Report every line of the data that includes "total".
▼
(* ===== verification/SearchProps.v ===== *)
(** * SearchProps: what a federated search guarantees, and where it fails

    For every interleaving of the ten [search_worker]s and the handler:
    the response lists every peer once ([total]), counts the peers that
    answered with a body ([responded]) and concatenates their results
    lists, each peer's list kept whole and in order, the peers taken in
    the order their answers arrived (spec §4.4 and §8); a run that can
    go no further has the response written and the workers exited, or
    ended with the exception of line 210.  In that case the response is a
    500, not a client error, and the ten workers stay suspended on the
    queue for ever. *)

From S2P Require Import Prelude App WorkQueue Search SearchInv.
Import WorkQueue Search SearchInv.

Module SearchProps.

Definition ex_peers : list string := ["http://a/"; "http://b/"; "http://c/"].

(** Spec §8: [a] answers [1, 2], [b] times out, [c] answers [3]; [d]
    answers a body without ["results"]. *)
Definition ex_replies (p : string) : search_reply :=
  if decide (p = "http://a/") then SBody (Some ["1"; "2"])
  else if decide (p = "http://c/") then SBody (Some ["3"])
  else if decide (p = "http://d/") then SBody None
  else SFailed.

Definition ex_sentinels : list search_event := map SEDequeue (seq 0 WORKERS).

(** The workers 0, 1, 2 take [a], [b], [c]; [a] answers first, then [c], then [b]. *)
Definition ex_events : list search_event :=
  [SEDequeue 0; SEDequeue 1; SEDequeue 2; SEFetchDone 0; SEFetchDone 2; SEFetchDone 1; SEJoin]
  ++ ex_sentinels ++ [SEFinish].

Definition ex_end : search := default (search_start ex_peers) (search_run ex_replies ex_events (search_start ex_peers)).

(** [d] is searched too: the join raises. *)
Definition ex_bad_peers : list string := ["http://a/"; "http://d/"].
Definition ex_bad_events : list search_event :=
  [SEDequeue 0; SEDequeue 1; SEFetchDone 1; SEFetchDone 0; SEJoin].
Definition ex_failed : search :=
  default (search_start ex_bad_peers) (search_run ex_replies ex_bad_events (search_start ex_bad_peers)).

(** C6: aggregation.  Whenever the handler has written its response,
    no peer's body lacked ["results"], [total] is the number of peers,
    [responded] the number that answered with a body, and [results] the
    concatenation of their results lists in the order [order] in which
    their answers arrived, a permutation of the peers. *)
Theorem search_aggregation peers replies s o :
  rtc (search_step replies) (search_start peers) s -> handler s = HDraining o \/ handler s = HDone o ->
  exists order, order ≡ₚ peers /\ Forall (fun p => malformed replies p = false) peers /\
    o = mk_out (concat (omap (peer_results replies) order)) (length (omap (peer_results replies) peers))
          (length peers).
Proof.
  intros Hr Hh. destruct (search_inv_reachable _ _ _ Hr) as [_ Hp]. unfold phase_inv in Hp.
  destruct Hh as [Hh|Hh]; rewrite Hh in Hp; destruct Hp as (dn & Hperm & Hresp & Ha & _);
    rewrite Hresp, aggregate_answered in Ha; destruct (existsb _ _) eqn:He; simplify_eq;
    (exists dn; split_and!; [done| |by rewrite Hperm]);
    rewrite Hperm, Forall_forall; intros p Hp; apply not_true_iff_false; intros Hm;
    apply not_true_iff_false in He; apply He, existsb_exists; exists p; by rewrite <-list_elem_of_In.
Qed.

Lemma search_aggregation_witness :
  exists order, order ≡ₚ ex_peers /\ Forall (fun p => malformed ex_replies p = false) ex_peers /\
    mk_out ["1"; "2"; "3"] 2 3 =
    mk_out (concat (omap (peer_results ex_replies) order)) (length (omap (peer_results ex_replies) ex_peers))
      (length ex_peers).
Proof.
  apply (search_aggregation ex_peers ex_replies ex_end).
  - apply (search_run_rtc _ ex_events). vm_compute. reflexivity.
  - right. vm_compute. reflexivity.
Defined.

(** C20: the response fails only because of a peer: when line 210
    raises, some peer answered with a body whose ["results"] is missing
    or not a list. *)
Theorem search_fails_only_on_malformed peers replies s :
  rtc (search_step replies) (search_start peers) s -> handler s = HFailed ->
  exists p, p ∈ peers /\ malformed replies p = true.
Proof.
  intros Hr Hh. destruct (search_inv_reachable _ _ _ Hr) as [_ Hp]. unfold phase_inv in Hp.
  rewrite Hh in Hp. destruct Hp as (dn & Hperm & Hresp & Ha & _).
  rewrite Hresp, aggregate_answered in Ha. destruct (existsb _ _) eqn:He; [|done].
  apply existsb_exists in He as (p & Hin & Hm). exists p. rewrite Hperm, list_elem_of_In. done.
Qed.

Lemma search_fails_only_on_malformed_witness :
  exists p, p ∈ ex_bad_peers /\ malformed ex_replies p = true.
Proof.
  apply (search_fails_only_on_malformed ex_bad_peers ex_replies ex_failed).
  - apply (search_run_rtc _ ex_bad_events). vm_compute. reflexivity.
  - vm_compute. reflexivity.
Defined.

(** C7: no deadlock: a reachable state in which nothing can run is
    final, the response written and every worker exited, or the
    exception of line 210 raised. *)
Theorem search_stuck_is_final peers replies s :
  rtc (search_step replies) (search_start peers) s ->
  (forall ev, search_resume replies ev s = None) ->
  (exists o, handler s = HDone o) \/ handler s = HFailed.
Proof.
  intros Hr Hstuck. pose proof (search_inv_reachable _ _ _ Hr) as Hi.
  destruct (handler s) as [|o|o|] eqn:Hh; [| |by left; exists o|by right];
    (destruct (search_progress _ _ _ Hi) as (ev & s' & Hev);
     [by rewrite Hh|intros o'; by rewrite Hh|by rewrite Hstuck in Hev]).
Qed.

Lemma search_stuck_is_final_witness : (exists o, handler ex_end = HDone o) \/ handler ex_end = HFailed.
Proof.
  apply (search_stuck_is_final ex_peers ex_replies ex_end).
  - apply (search_run_rtc _ ex_events). vm_compute. reflexivity.
  - intros [i|i| |]; try (vm_compute; reflexivity);
      do 10 (destruct i as [|i]; [vm_compute; reflexivity|]); vm_compute; reflexivity.
Defined.

(** C21: a search that raised at line 210 answers 500, never reaches the
    sentinels of lines 219-221: its [WORKERS] workers stay suspended in
    [async for] on an empty queue for ever and nothing can resume them. *)
Theorem failed_search_leaks_workers peers replies s :
  rtc (search_step replies) (search_start peers) s -> handler s = HFailed ->
  (forall ev, search_resume replies ev s = None) /\
  length (sworkers s) = WORKERS /\ Forall (fun w => w = SWIdle) (sworkers s).
Proof.
  intros Hr Hh. pose proof (search_inv_reachable _ _ _ Hr) as Hi.
  destruct (search_failed_stuck _ _ _ Hi Hh) as [Hs Hw]. split_and!; [done| |done]. apply Hi.
Qed.

Lemma failed_search_leaks_workers_witness :
  (forall ev, search_resume ex_replies ev ex_failed = None) /\
  length (sworkers ex_failed) = WORKERS /\ Forall (fun w => w = SWIdle) (sworkers ex_failed).
Proof.
  apply (failed_search_leaks_workers ex_bad_peers ex_replies ex_failed).
  - apply (search_run_rtc _ ex_bad_events). vm_compute. reflexivity.
  - vm_compute. reflexivity.
Defined.

(** C22: the pool and the shared state stay within their bounds: every
    reachable state has exactly [WORKERS] workers, at most one response
    per peer, and, until the join, an unfinished-task count of at most
    the number of peers. *)
Theorem search_bounds peers replies s :
  rtc (search_step replies) (search_start peers) s ->
  length (sworkers s) = WORKERS /\ length (responses s) <= length peers /\
  (handler s = HJoining -> unfinished (sq s) <= length peers).
Proof.
  intros Hr. destruct (search_inv_reachable _ _ _ Hr) as [Hw Hp]. unfold phase_inv in Hp.
  split; [done|]. destruct (handler s) eqn:Hh;
    [destruct Hp as (rem & dn & _ & Hu & Hperm & Hresp & _)|destruct Hp as (dn & Hperm & Hresp & _)..];
    apply Permutation_length in Hperm; rewrite ?length_app in Hperm;
    rewrite Hresp; unfold answered; rewrite length_map; (split; [lia|intros; try discriminate; lia]).
Qed.

Lemma search_bounds_witness :
  length (sworkers ex_end) = WORKERS /\ length (responses ex_end) <= length ex_peers /\
  (handler ex_end = HJoining -> unfinished (sq ex_end) <= length ex_peers).
Proof.
  apply (search_bounds ex_peers ex_replies ex_end).
  apply (search_run_rtc _ ex_events). vm_compute. reflexivity.
Defined.

End SearchProps.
▲
FINISHED EXERCISE:
    the response lists every peer once ([total]), counts the peers that
    no peer's body lacked ["results"], [total] is the number of peers,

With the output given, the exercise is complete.